Chemopreventive Effects of Naringin against Valproic Acid-Induced Reproductive Toxicity in Male Wistar Rats
Keywords:Valproic Acid, Sexual Dysfunction, Reproductive Toxicity, Naringin, Antioxidant System, Phytomedicine
Valproic acid (VA) is an anticonvulsant widely used for the treatment of seizures and other neurological disorders but limited by reproductive toxicity. Naringin (NGN), a flavanone glycoside commonly found in fruits and vegetables has been shown to modulate and interact with signaling pathways and molecules resulting in its pharmacological activities, however, reports on its chemopreventive effects against VA-induced reproductive toxicity in male Wistar rats is limited. This study investigated the modulatory potential of NGN against reproductive toxicity induced by VA in male Wistar rats. Animals were grouped into six (n= 6) treatments to receive oral administration of; normal saline (1 mL/kg), VA (500 mg/kg), NGN (10 mg/kg), VA (500 mg/kg) + (Sildenafil (SDF), 100 mg/kg), VA (500 mg/kg) + NGN (10 mg/kg), and VA (500 mg/kg) + NGN (20 mg/kg) respectively for 28 days. Reproductive hormones, semen parameters, biochemical indices, testis and epididymis histology were assessed. Also, immunohistochemical evaluation of inducible nitric oxide (iNOS) levels in the testis was investigated.
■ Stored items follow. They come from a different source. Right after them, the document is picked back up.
(* ===== verification/MachineLifecycle.v ===== *)
(** The life of a machine: many reconciles of one WaldurMachine, with users, the
    other controllers and the API server acting between and during them.

    A state of the [world] is the object the API server keeps, or the last version
    of it once it is gone. [served] says how the server answers the machine
    controller's calls about the object; [lifetime] is the step relation. Its steps
    are actions of others, reconciles, and reconciles that a restart cuts off after
    any of their calls. It keeps the marketplace resources of the creation orders that
    Waldur accepted, in two lists: of the reconciles that ended with their status
    patched, and of those that panicked, were cut off, or whose status patch was
    answered by an error. The theorems are invariants of every reachable state.

    What is assumed: nobody but the controller writes the status, takes its finalizer
    off, or takes a deletion back; one reconcile of the object runs at a time; and a
    read answers the stored object. The controller reads through an informer cache, so
    the last says that the cache has caught up with the controller's own last write. *)
From S2P Require Import Prelude Prog Types Calls Helpers CloudInit MachineController.
From S2P Require Import MachineFacts MachineOrder Concrete Scenario.
From Stdlib Require Import ZArith Lia.
From stdpp Require Import base gmap strings list.
Local Open Scope string_scope.
Local Open Scope list_scope.
Local Open Scope go_scope.

(** ** Accepted orders *)

(** The marketplace resource of a creation order that Waldur accepted. *)
Definition order_accepted (e : event ctl) : option (option UUID) :=
  match order_answer e with
  | Some (Ok resp) =>
      if Z.eqb (StatusCode resp) 201 then Some (JSON resp ≫= od_MarketplaceResourceUuid) else None
  | _ => None
  end.

Definition accepted (tr : list (event ctl)) : list (option UUID) := omap order_accepted tr.

Lemma accepted_app tr1 tr2 : accepted (tr1 ++ tr2) = accepted tr1 ++ accepted tr2.
Proof. apply omap_app. Qed.

Lemma accepted_cons e tr :
  accepted (e :: tr) = match order_accepted e with Some x => x :: accepted tr | None => accepted tr end.
Proof. done. Qed.

Lemma order_accepted_create e x : order_accepted e = Some x -> is_order_create (ev_call e) = true.
Proof. destruct e as [[] a]; by compute. Qed.

Lemma accepted_le tr : length (accepted tr) <= count (S := ctl) is_order_create tr.
Proof.
  induction tr as [|[c a] tr IH]; [done|]. rewrite (count_cons (S := ctl)).
  rewrite accepted_cons. destruct (order_accepted _) eqn:E; simpl; [|lia].
  apply order_accepted_create in E. simpl in E. rewrite E. lia.
Qed.

Lemma accepted_none tr :
  Forall (fun e : event ctl => is_order_create (ev_call e) = false) tr -> accepted tr = [].
Proof.
  intros H%(count_0 (S := ctl)). pose proof (accepted_le tr) as Hle.
  rewrite H in Hle. apply nil_length_inv. lia.
Qed.

Lemma accepted_in tr x :
  x ∈ accepted tr ->
  exists p resp, Evt (MarketplaceOrdersCreate p) (Ok resp) ∈ tr /\ StatusCode resp = 201%Z /\
    x = JSON resp ≫= od_MarketplaceResourceUuid.
Proof.
  intros (e & Hin & He)%list_elem_of_omap. destruct e as [c a].
  destruct c; try discriminate He. destruct a as [resp|err]; [|discriminate He].
  exists payload, resp. split; [exact Hin|].
  unfold order_accepted, order_answer in He. simpl in He.
  destruct (Z.eqb_spec (StatusCode resp) 201); [|done]. by injection He.
Qed.

(** ** The API server *)

Inductive world := Alive (m : WaldurMachine) | Gone (m : WaldurMachine).

Definition object (w : world) : WaldurMachine := match w with Alive m | Gone m => m end.

Definition finalizers (m : WaldurMachine) : list string := om_Finalizers (wm_ObjectMeta m).
Definition resource (m : WaldurMachine) : string := mst_MarketplaceResourceUuid (wm_Status m).
Definition deleting (m : WaldurMachine) : bool :=
  negb (Time_IsZero (om_DeletionTimestamp (wm_ObjectMeta m))).

(** An object under deletion goes away with its last finalizer. *)
Definition settle (m : WaldurMachine) : world :=
  if deleting m && bool_decide (finalizers m = []) then Gone m else Alive m.

(** What others do to the object. *)
Definition others_act (m m' : WaldurMachine) : Prop :=
  wm_Status m' = wm_Status m /\
  (machineFinalizer ∈ finalizers m -> machineFinalizer ∈ finalizers m') /\
  (deleting m = true -> deleting m' = true).

(** The object after a write. [Update] and [Patch] of the main resource leave the
    status alone. A status patch carries the differences from its base: it makes
    the status that of the patched object if the base had the stored one. *)
Definition written (m : WaldurMachine) (c : Call) (m' : WaldurMachine) : Prop :=
  deleting m' = deleting m /\
  match c with
  | KUpdateWaldurMachine obj => wm_Status m' = wm_Status m /\ finalizers m' = finalizers obj
  | KPatchWaldurMachine _ _ => wm_Status m' = wm_Status m /\ finalizers m' = finalizers m
  | KPatchWaldurMachineStatus obj base =>
      finalizers m' = finalizers m /\
      (wm_Status base = wm_Status m -> wm_Status m' = wm_Status obj)
  | _ => False
  end.

(** Calls about the machine's object. *)
Definition about_machine (c : Call) : bool :=
  match c with
  | KGetWaldurMachine _ | KUpdateWaldurMachine _ | KPatchWaldurMachine _ _
  | KPatchWaldurMachineStatus _ _ => true
  | _ => false
  end.

(** The answers of the server. A write that is answered by an error may have been
    applied all the same. *)
Inductive served : world -> event ctl -> world -> Prop :=
| served_other w (e : event ctl) : about_machine (ev_call e) = false -> served w e w
| served_get m nn : served (Alive m) (Evt (KGetWaldurMachine nn) (Ok m)) (Alive m)
| served_get_error w nn e : served w (Evt (KGetWaldurMachine nn) (Err e)) w
| served_write m (e : event ctl) m' :
    machine_answer e = Some (Ok m') -> written m (ev_call e) m' -> served (Alive m) e (settle m')
| served_error w (e : event ctl) err : machine_answer e = Some (Err err) -> served w e w
| served_error_applied m (e : event ctl) err m' :
    machine_answer e = Some (Err err) -> written m (ev_call e) m' ->
    served (Alive m) e (settle m').

(** A whole trace, others acting in between. *)
Inductive served_all : world -> list (event ctl) -> world -> Prop :=
| served_nil w : served_all w [] w
| served_cons w e w1 tr w2 : served w e w1 -> served_all w1 tr w2 -> served_all w (e :: tr) w2
| served_others m m' tr w : others_act m m' -> served_all (settle m') tr w -> served_all (Alive m) tr w.

(** *** Drift: what the others do *)

#[export] Instance others_act_preorder : PreOrder others_act.
Proof.
  split; unfold others_act; [done|]. intros m1 m2 m3 (Hs & Hf & Hd) (Hs' & Hf' & Hd').
  split_and!; [by rewrite Hs'|auto..].
Qed.

Lemma object_settle m : object (settle m) = m.
Proof. unfold settle. by destruct (_ && _). Qed.

(** Calls that write the machine. *)
Definition machine_write (c : Call) : bool :=
  match c with
  | KUpdateWaldurMachine _ | KPatchWaldurMachine _ _ | KPatchWaldurMachineStatus _ _ => true
  | _ => false
  end.

#[export] Instance ReadsIn_no_machine_write : ReadsIn (fun c => machine_write c = false).
Proof. by intros [] (? & ? & ?). Qed.

Lemma machine_write_kube c : machine_write c = true -> kube_writes c = true.
Proof. by destruct c. Qed.

Definition writes (tr : list (event ctl)) : list (event ctl) :=
  List.filter (fun e : event ctl => machine_write (ev_call e)) tr.

Lemma writes_app tr1 tr2 : writes (tr1 ++ tr2) = writes tr1 ++ writes tr2.
Proof. apply List.filter_app. Qed.

Lemma writes_none tr :
  Forall (fun e : event ctl => machine_write (ev_call e) = false) tr -> writes tr = [].
Proof. induction 1 as [|e tr He _ IH]; [done|]. unfold writes in *. simpl. by rewrite He. Qed.

(** The rest of a trace leaves the object to the others. *)
Lemma served_writes w tr w' : served_all w tr w' -> served_all w (writes tr) w'.
Proof.
  induction 1 as [|w e w1 tr w2 He _ IH|m m' tr w Ho _ IH]; [constructor| |by econstructor].
  unfold writes in *. simpl. destruct (machine_write (ev_call e)) eqn:Hw; [by econstructor|].
  destruct He as [w' e' Ha|m nn|w' nn err|m e' m' Ha Hwr|w' e' err Ha|m e' err m' Ha Hwr]; try exact IH;
    destruct e' as [[] ?]; try discriminate Ha; discriminate Hw.
Qed.

Lemma served_all_nil w w' : served_all w [] w' -> others_act (object w) (object w').
Proof.
  remember [] as tr eqn:Htr. induction 1 as [| |m m' tr w Ho _ IH]; [done|done|].
  transitivity m'; [exact Ho|]. rewrite <- (object_settle m') at 1. by apply IH.
Qed.

(** A write: either it fails and leaves the object alone, or it is applied, whatever
    the answer; an answer that is not an error is the object. *)
Definition write_effect (m : WaldurMachine) (e : event ctl) (m' : WaldurMachine) : Prop :=
  (m' = m /\ exists err, machine_answer e = Some (Err err)) \/
  (written m (ev_call e) m' /\ forall obj, machine_answer e = Some (Ok obj) -> obj = m').

Lemma served_write_effect w (e : event ctl) w' :
  machine_write (ev_call e) = true -> served w e w' -> write_effect (object w) e (object w').
Proof.
  intros Hw Hs. revert Hw.
  destruct Hs as [w1 e1 Ha|m nn|w1 nn err|m e1 m' Ha Hwr|w1 e1 err Ha|m e1 err m' Ha Hwr]; intros Hw.
  - by destruct e1 as [[] ?].
  - done.
  - done.
  - right. rewrite object_settle. split; [done|]. intros obj. by rewrite Ha; intros [= ->].
  - left. eauto.
  - right. rewrite object_settle. split; [done|]. intros obj. by rewrite Ha.
Qed.

Lemma served_all_cons w (e : event ctl) tr w' :
  machine_write (ev_call e) = true -> served_all w (e :: tr) w' ->
  exists m1 w2, others_act (object w) m1 /\ write_effect m1 e (object w2) /\
    served_all w2 tr w'.
Proof.
  intros Hw. remember (e :: tr) as tr0 eqn:Htr.
  induction 1 as [|w e1 w1 tr1 w2 He Hrest _|m m' tr1 w Ho _ IH]; [done| |].
  - simplify_eq. exists (object w), w1. split_and!; [done|by apply served_write_effect|done].
  - destruct (IH Htr) as (m1 & w2 & Hm1 & ? & ?). rewrite object_settle in Hm1.
    exists m1, w2. split; [by etransitivity|done].
Qed.

(** ** What one reconcile writes *)

(** The termination order of a machine is done. *)
Definition termination_done (m : WaldurMachine) : bool :=
  has_order (wm_Status m) (fun o => is_termination o && bool_decide (wo_State o = OrderStateDone)).

(** Nothing is left at Waldur that the status speaks of. *)
Definition clean (m : WaldurMachine) : Prop := resource m = "" \/ termination_done m = true.

Section Tail.
Context `{UuidLib} `{KubeLib} `{YamlLib}.
Variable r : WaldurMachineReconciler.

Lemma publish_writes m b :
  wp (publish m b) (fun tr o => o <> Panicked /\
    ((exists a, tr = [Evt (KPatchWaldurMachineStatus (setMachineReadyCondition m) b) a]) \/
     mst_State (wm_Status m) = CoreStatesOK /\
     ((exists obj e, tr = [Evt (KPatchWaldurMachine obj b) (Err e)]) \/
      exists obj m' a, tr = [Evt (KPatchWaldurMachine obj b) (Ok m');
                             Evt (KPatchWaldurMachineStatus (setMachineReadyCondition m') m') a]))).
Proof.
  unfold publish, setProviderID. wp_steps; (split; [done|]).
  all: first [by left; eauto|by right; split; [|left]; eauto|by right; split; [|right]; eauto].
Qed.

Lemma accepted_pos p resp tr :
  Evt (MarketplaceOrdersCreate p) (Ok resp) ∈ tr -> StatusCode resp = 201%Z -> accepted tr <> [].
Proof.
  intros Hin Hs Hnil.
  assert ((JSON resp ≫= od_MarketplaceResourceUuid) ∈ accepted tr) as Hacc.
  { apply list_elem_of_omap. eexists. split; [exact Hin|].
    unfold order_accepted, order_answer. simpl. by rewrite Hs. }
  rewrite Hnil in Hacc. by apply not_elem_of_nil in Hacc.
Qed.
VA significantly decreased testis weight (32.9%), serum testosterone (80.2%), follicle stimulating hormone (47.7%), sperm count (75.5%) and motility (80.2%) and elevated cyclooxygenase-2 and malondialdehyde levels in the testes when compared with the control. Histology showed vascular congestion. Immunohistochemical evaluation of iNOS showed positive reaction in the testes of VA treated rats. However, NGN administrations reversed VA induced toxicity in the treated rats. Antioxidant levels increased in the testes and the epididymis of NGN treated rats. Further, NGN prevented structural abnormalities in the VA treated rats. Overall, these results provide evidence of a chemopreventive potential of NGN that may serve an adjuvant purpose for clinical uses.